Les autorités ont déjà annoncé que pas moins de 93 chefs d'accusation avaient été retenus contre l'ex-président Ben Ali et certains de ses proches. Pas moins de 35 de ces chefs d'accusation doivent être traités par un tribunal militaire, dont ceux d'homicide involontaire et de conspiration contre l'État.
Ben Ali dit avoir été victime d'une ruse
Dans un communiqué envoyé par son avocat à l'Agence France-Presse, le président Ben Ali affirme qu'il n'a ni « abandonné » son poste, ni « pris la fuite », mais qu'il a été contraint au départ « par la ruse ».
« Cela ne veut pas dire que M. Ben Ali se considère encore comme le président de la Tunisie », a précisé à l'AFP son avocat libanais Akram Azouri.

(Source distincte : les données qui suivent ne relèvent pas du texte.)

(* ===== verification/ConfigProps.v ===== *)
(** * What an accepted configuration guarantees

    Bounds of every setting, confinement of every path, canonical rising identities, and
    segments with room for whatever an input may collect. *)

From S2P Require Export Config.

Local Open Scope N_scope.
Local Open Scope dbx_scope.

(** Splits a run of a parser that has succeeded into its steps. *)
Ltac parsed_step :=
  match goal with
  | H : Ok _ = Ok _ |- _ => injection H as H; try subst
  | H : mret _ = Ok _ |- _ => injection H as H; try subst
  | H : mthrow _ = Ok _ |- _ => discriminate H
  | H : mbind _ _ = Ok _ |- _ => apply result_bind_ok in H as (? & ? & H)
  | H : ok_or _ _ = Ok _ |- _ => apply ok_or_ok in H
  | H : map_err _ _ = Ok _ |- _ => apply map_err_ok in H
  | H : (if decide ?P then _ else _) = Ok _ |- _ => destruct (decide P)
  end.
Ltac parsed := repeat parsed_step.

(** Every element of a list that is written out. *)
Ltac each tac := repeat (apply Forall_cons; split; [tac|]); apply Forall_nil; exact I.

(** ** Values *)
Lemma required_ok ini section key value : required ini section key = Ok value → value ≠ [].
Proof. unfold required. intros H. parsed. destruct (optional _ _ _) as [[|]|]; cbn in H; congruence. Qed.
Lemma required_uint_ok max code ini section key n : required_uint max code ini section key = Ok n → n ≤ max.
Proof. unfold required_uint. intros H. parsed. by eapply parse_uint_bound. Qed.
(** C17: as long as no two of the messages that two preparations hash collide, one revision
    fingerprint stands for one configuration: the same database, account, query, TLS
    settings and CA, limits, schedule, labels and sink, and the same mode, with the same
    name for a batch input and the same identity and cursor for a rising one. *)
Theorem revision_stands_for_configuration i1 h1 q1 c1 p1 i2 h2 q2 c2 p2 :
  input_typed i1 → input_typed i2 → hec_typed h1 → hec_typed h2 → wf_string q1 → wf_string q2 →
  prepare_resolved i1 h1 q1 c1 = Ok p1 → prepare_resolved i2 h2 q2 c2 = Ok p2 →
  collision_free (messages i1 h1 q1 c1 p1 ++ messages i2 h2 q2 c2 p2) →
  pi_revision_fingerprint (pw_input p1) = pi_revision_fingerprint (pw_input p2) →
  same_source i1 i2 q1 q2 c1 c2 ∧ same_operation i1 i2 ∧ same_sink h1 h2 ∧ same_mode i1 i2.
Proof using Type.
  intros T1 T2 U1 U2 Wq1 Wq2 (m1 & o1 & M1 & Q1 & R1 & D1)%prepare_resolved_ok (m2 & o2 & M2 & Q2 & R2 & D2)%prepare_resolved_ok.
  set (ms := _ ++ _). intros Hms Erev.
  destruct (messages_hashes ms i1 h1 q1 c1 p1 m1 o1) as [A1 A2 A3 A4 A5]; [intros x ?; apply elem_of_app; by left|done..|].
  destruct (messages_hashes ms i2 h2 q2 c2 p2 m2 o2) as [B1 B2 B3 B4 B5]; [intros x ?; apply elem_of_app; by right|done..|].
  assert (option_list c1 ++ option_list c2 ⊆ ms) as Hca by (by apply list_subseteq_app_iff_l).
  pose proof (it_texts _ T1) as W1. pose proof (it_texts _ T2) as W2. rewrite !Forall_cons in W1, W2.
  destruct W1 as (_ & W1 & _), W2 as (_ & W2 & _).
  assert (pw_query_fingerprint p1 = pw_query_fingerprint p2 → ic_connector i1 = ic_connector i2 ∧ q1 = q2) as Hquery.
  { intros E. rewrite E in Q1. eapply query_binds; [exact Hms|exact A1|exact B1|by repeat constructor|exact Q1|exact Q2]. }
  assert (o1 = o2 → pi_lineage_fingerprint (pw_input p1) = pi_lineage_fingerprint (pw_input p2)
    ∧ same_operation i1 i2 ∧ same_sink h1 h2 ∧ m1 = m2 ∧ c1 = c2) as Hrevision.
  { intros <-. eapply revision_binds; [exact Hms|done..|exact Hca|exact A3|exact B3|exact R1|exact R2]. }
  unfold identity_messages, same_mode in *.
  destruct (ic_mode i1) as [|r1] eqn:Mode1, (ic_mode i2) as [|r2] eqn:Mode2.
  - destruct D1 as (_ & I1 & L1 & <-), D2 as (_ & I2 & L2 & <-). destruct (Hrevision Erev) as (El & Hop & Hsink & <- & <-).
    rewrite El in L1. destruct (batch_binds ms i1 i2 _ _ _ _ _ Hms T1 T2 A2 B2 I1 I2 L1 L2) as (Hn & Hh & Hp & Hd & Hu & Hq).
    destruct (Hquery Hq) as [Hc ->]. split; [|by split_and!]. split_and!; try done. by eapply parse_tls_mode_inj.
  - exfalso. destruct D1 as (_ & _ & _ & E1), D2 as (cur & P2 & _ & _ & _ & E2). specialize (B4 _ P2). cbn [pr_cursor_identity_fingerprint cursor_spec overlap spec_of] in B4.
    eapply (modes_apart ms); [exact Hms|exact A3|exact B4|exact R1|]. rewrite <- E1, Erev, E2. apply rising_revision_total.
  - exfalso. destruct D2 as (_ & _ & _ & E2), D1 as (cur & P1 & _ & _ & _ & E1). specialize (A4 _ P1). cbn [pr_cursor_identity_fingerprint cursor_spec overlap spec_of] in A4.
    eapply (modes_apart ms); [exact Hms|exact B3|exact A4|exact R2|]. rewrite <- E2, <- Erev, E1. apply rising_revision_total.
  - destruct D1 as (cur1 & P1 & _ & C1 & L1 & E1), D2 as (cur2 & P2 & _ & C2 & L2 & E2).
    specialize (A4 _ P1). specialize (B4 _ P2). cbn [pr_cursor_identity_fingerprint cursor_spec overlap spec_of] in A4, B4.
    apply list_subseteq_app_iff_l in A2 as [A2 A2'], B2 as [B2 B2'].
    destruct (it_rising _ T1 _ Mode1) as (Wt1 & Wi1 & Wo1), (it_rising _ T2 _ Mode2) as (Wt2 & Wi2 & Wo2).
    destruct (rising_revision_binds ms o1 o2 cur1 cur2 (ri_overlap r1) (ri_overlap r2) (pi_revision_fingerprint (pw_input p1)))
      as (Eo & -> & Hov); [done..|rewrite E1; apply rising_revision_total|rewrite Erev, E2; apply rising_revision_total|].
    destruct (Hrevision Eo) as (El & Hop & Hsink & <- & <-). rewrite El in L1.
    destruct (rising_binds ms i1 i2 _ _ _ _ _ Hms T1 T2 A2' B2' L1 L2) as (Hid & Hh & Hp & Hd & Hu & Hq).
    destruct (Hquery Hq) as [Hc ->].
    destruct (cursor_binds ms (spec_of r1) (spec_of r2) cur2 Hms A2 B2) as [Ht Hi]; [by repeat constructor|done..|].
    split; [split_and!; try done; by eapply parse_tls_mode_inj|]. split; [done|]. split; [done|].
    destruct r1, r2. cbn in *. by subst.
Qed.
End Binding.
(* ===== verification/MssqlSqlProps.v ===== *)
(** * A wrapped SQL Server query stays in its parentheses (MssqlSql.v)

    The scanner without its positions is a machine that turns bytes into effects: a word,
    an opening or a closing parenthesis.  Effects compose along a text that is cut where
    no lexical form is open, which is what the wrapping relies on. *)

From S2P Require Export MssqlSql.

Local Open Scope N_scope.
Local Open Scope dbx_scope.

(** ** The scanner as a relation *)
Definition turn (s s' : scanner) : Prop := ∃ b rest, sc_rest s = b :: rest
  ∧ scan_turn b rest (sc_position s) (sc_depth s) (sc_tokens s) = Ok s'.
(** What a token says apart from its place. *)
Definition sig (t : Token) : rust_string * N := (tk_text t, tk_depth t).

(** ** The machine of effects *)
Inductive effect := Word (text : rust_string) | Open | Close.
Definition lex_turn (b : byte) (rest : list byte) : option (list byte * option effect) :=
  let quiet (r : list byte) := (r, @None effect) in
  if decide (b = "'"%byte ∨ b = x22) then (λ r, quiet r.1) <$> skip_closing b rest 0
  else if decide (b = "["%byte) then (λ r, quiet r.1) <$> skip_closing "]"%byte rest 0
  else if decide (b = "-"%byte ∧ head rest = Some "-"%byte) then Some (quiet (skip_line_comment (tail rest) 0).1)
  else if decide (b = "/"%byte ∧ head rest = Some "*"%byte) then
    (λ r, quiet r.1) <$> result_ok (skip_block_comment (tail rest) 0 1)
  else if decide (b = ";"%byte) then None
  else if decide (b = "@"%byte) then None
  else if decide (b = "("%byte) then Some (rest, Some Open)
  else if decide (b = ")"%byte) then Some (rest, Some Close)
  else if is_identifier_start b then
    let '(word, rest) := span_identifier rest in
    (λ text, (rest, Some (Word text))) <$> from_utf8 (b :: word)
  else Some (quiet rest).

Inductive lexes : list byte → list effect → list byte → Prop :=
  | lexes_refl r : lexes r [] r
  | lexes_step b rest r e es r' :
      lex_turn b rest = Some (r, e) → lexes r es r' → lexes (b :: rest) (option_list e ++ es) r'.
(** The arms of the match on the type name, in their order. *)
Definition plan_tuple (column : Column) (cursor_timestamp : bool) : result ConnectorError PlanTuple :=
  let name := co_name column in
  let direct := direct_projection name in
  let named (names : list string) := bool_decide (co_type_name column ∈ names) in
  if named ["Bit"; "BitN"]%string then mret (FT_Boolean, DT_Boolean, VT_Boolean, str "BIT", direct)
  else if named ["Int1"]%string then mret (FT_Int16, DT_Int16, VT_Int16, str "TINYINT", direct)
  else if named ["Int2"]%string then mret (FT_Int16, DT_Int16, VT_Int16, str "SMALLINT", direct)
  else if named ["Int4"]%string then mret (FT_Int32, DT_Int32, VT_Int32, str "INT", direct)
  else if named ["Int8"]%string then mret (FT_Int64, DT_Int64, VT_Int64, str "BIGINT", direct)
  else if named ["IntN"]%string then integer_n_plan column direct
  else if named ["Float4"]%string then mret (FT_Float32, DT_Float32, VT_Float32, str "REAL", direct)
  else if named ["Float8"]%string then mret (FT_Float64, DT_Float64, VT_Float64, str "FLOAT(53)", direct)
  else if named ["FloatN"]%string then float_n_plan column direct
  else if named ["Decimal"; "DecimalN"; "Numeric"; "NumericN"]%string then
    '(precision, scale) ← decimal_shape column;
    mret (FT_Decimal128 precision scale, DT_Decimal128 precision scale, VT_Decimal128 precision scale,
      str "DECIMAL(" ++ to_string precision ++ str "," ++ to_string (Z.to_N scale) ++ str ")", decimal_projection name)
  else if named ["Money"]%string then mret (money_plan name 19 "MONEY")
  else if named ["Money4"]%string then mret (money_plan name 10 "SMALLMONEY")
  else if named ["MoneyN"]%string then
    match co_max_length column with
    | Some 4 => mret (money_plan name 10 "SMALLMONEY")
    | Some 8 => mret (money_plan name 19 "MONEY")
    | _ => mthrow unsupported_type_error
    end
  else if named ["Guid"]%string then mret (FT_Uuid, DT_Utf8, VT_Uuid, str "UNIQUEIDENTIFIER", direct)
  else if named ["Date"]%string then mret (FT_Date32, DT_Date32, VT_Date32, str "DATE", direct)
  else if named ["Time"]%string then
    scale ← temporal_scale column;
    mret (FT_Time64Microsecond, DT_Time64 Microsecond, VT_Time64Microsecond, str "TIME(" ++ to_string scale ++ str ")", direct)
  else if named ["DateTime2"]%string then
    scale ← temporal_scale column;
    let source := str "DATETIME2(" ++ to_string scale ++ str ")" in
    mret (if cursor_timestamp
      then (FT_TimestampMicrosecondUtc, DT_Timestamp Microsecond (Some (str "UTC")), VT_TimestampMicrosecondUtc,
            source ++ str " UTC-CURSOR", direct)
      else (FT_TimestampMicrosecond, DT_Timestamp Microsecond None, VT_TimestampMicrosecond, source, direct))
  else if named ["DateTimeOffset"]%string then
    scale ← ok_or temporal_declaration_error (co_scale column);
    reject temporal_declaration_error when (7 < scale);;
    mret (FT_Utf8, DT_Utf8, VT_Utf8, str "DATETIMEOFFSET(" ++ to_string scale ++ str ")", datetimeoffset_projection name)
  else if named ["DateTime"; "DateTime4"; "DateTimeN"]%string then
    source ← legacy_datetime_source column;
    mret (FT_Utf8, DT_Utf8, VT_Utf8, source, legacy_datetime_projection name)
  else if named ["Char"; "VarChar"; "BigChar"; "BigVarChar"; "Text"; "NChar"; "NVarChar"; "NText"]%string then
    source ← text_source_type column;
    mret (FT_Utf8, DT_Utf8, VT_Utf8, source, text_projection name)
  else if named ["Binary"; "VarBinary"; "BigBinary"; "BigVarBinary"; "Image"]%string then
    mret (FT_Binary, DT_Binary, VT_Binary, binary_source_type column, binary_projection name)
  else if named ["Xml"]%string then mret (FT_Utf8, DT_Utf8, VT_Utf8, str "XML", text_projection name)
  else mthrow unsupported_type_error.
Definition plan_column (column : Column) (cursor_timestamp : bool) : result ConnectorError ColumnPlan :=
  '(field_type, arrow_type, value_type, source_type, projection) ← plan_tuple column cursor_timestamp;
  mret (mkPlan (mkField (co_name column) field_type (co_nullable column) source_type) arrow_type value_type projection).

Photo: AFP/Fethi Belaid L'ancien président, Ben Ali, et son épouse, Leïla Trabelsi (archives) |
M. Ben Ali soutient avoir quitté le pays le 14 avril, après avoir appris du directeur général chargé de sa sécurité, Ali El Siriati, qu'on voulait l'assassiner et que le palais présidentiel était encerclé.
« M. Ali El Siriati a insisté pour que j'accompagne ma famille à Jeddah pour quelques heures afin que les services de sécurité puissent déjouer le complot et garantir ma sécurité », explique-t-il.
« J'ai pris alors l'avion avec ma famille [...] mais après notre arrivée à Jeddah, l'avion est rentré à Tunis sans m'attendre, contrairement à mes ordres clairs », ajoute l'ex-président.
Je suis resté à Jeddah contre ma volonté. Plus tard, il a été annoncé que je m'étais enfui de Tunisie.
— Zine el-Abidine Ben Ali, par voie de communiqué
L'ex-président soutient par ailleurs que « l'objectif est de représenter la période précédente comme le mal absolu en vue de préparer les Tunisiens à accepter un nouveau système politique élaboré à leur insu par des extrémistes ».
M. Ben Ali dément par ailleurs avoir « donné l'ordre de tirer à balles réelles sur les manifestants ». Il affirme qu'il « ne possède personnellement aucun compte bancaire en dehors de la Tunisie, ni en Suisse, ni en Autriche, ni dans tout autre pays (....), ni de bien mobilier ou immobilier en France ou ailleurs ».
Il soutient que les bijoux de sa femme sont des « cadeaux officiels offerts par des chefs d'État » et que l'argent liquide qui aurait été saisi dans un de ses palais « a été déposé dans sa maison dans le cadre d'une mauvaise mise en scène montée [...] pour montrer que le président a mis la main sur les biens publics ».